Abstract

Gastrointestinal fistulas are a serious complication of gastrointestinal tract surgery: they are often accompanied by high levels of morbidity and mortality. Among other things, some fistula characteristics (anatomical site, type of tract, time elapsed to fistula appearance and volume of output) are being considered as of great importance. New therapeutic approaches such as somatostatin are nowadays being tested in order to clarify the benefits of its use. A multi-centre, randomized, controlled and prospective trial was carried out (n = 40, March-December, 1988) to evaluate the effectiveness of total parenteral nutrition (TPN) versus TPN + somatostatin in the conservative management of postoperative gastrointestinal fistulas.
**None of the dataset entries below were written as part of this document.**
(* ===== verification/_CoqProject ===== *)
-Q . S2P
Prelude.v
KVCacheUtils.v
Request.v
BlockHash.v
BlockPool.v
KVCacheInterface.v
Ledger.v
SingleTypeManager.v
Coordinator.v
KVCacheManager.v
KVCacheSizing.v
EncoderCache.v
KVOffload.v
RequestQueue.v
Scheduler.v
SchedulerInv.v
SchedulerSafe.v
SchedulerAdvance.v
SchedulerProps.v
NgramProposer.v
Detokenizer.v
Numpy.v
BlockTable.v
LogitsProcessors.v
InputBatch.v
InputBatchInv.v
InputBatchOps.v
InputBatchReorder.v
InputBatchProps.v
XmixText.v
XmixSpec.v
XmixParser.v
XmixApply.v
XmixCodegen.v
Since January 1989, wider inclusion criteria have been followed, and all patients (n = 63) who have fulfilled inclusion criteria have been admitted to TPN plus somatostatin treatment. Closure time of fistulas in patients receiving TPN + somatostatin was significantly shorter (13.86 +/- 1.84 versus 20.4 +/- 2.89 days) than in those receiving TPN alone. In the second phase of the study, more time was needed to obtain complete closure of fistulas (15.8 days). Somatostatin is a useful therapeutic complement in the management of postoperative gastrointestinal fistulas, since it accelerates their spontaneous closure.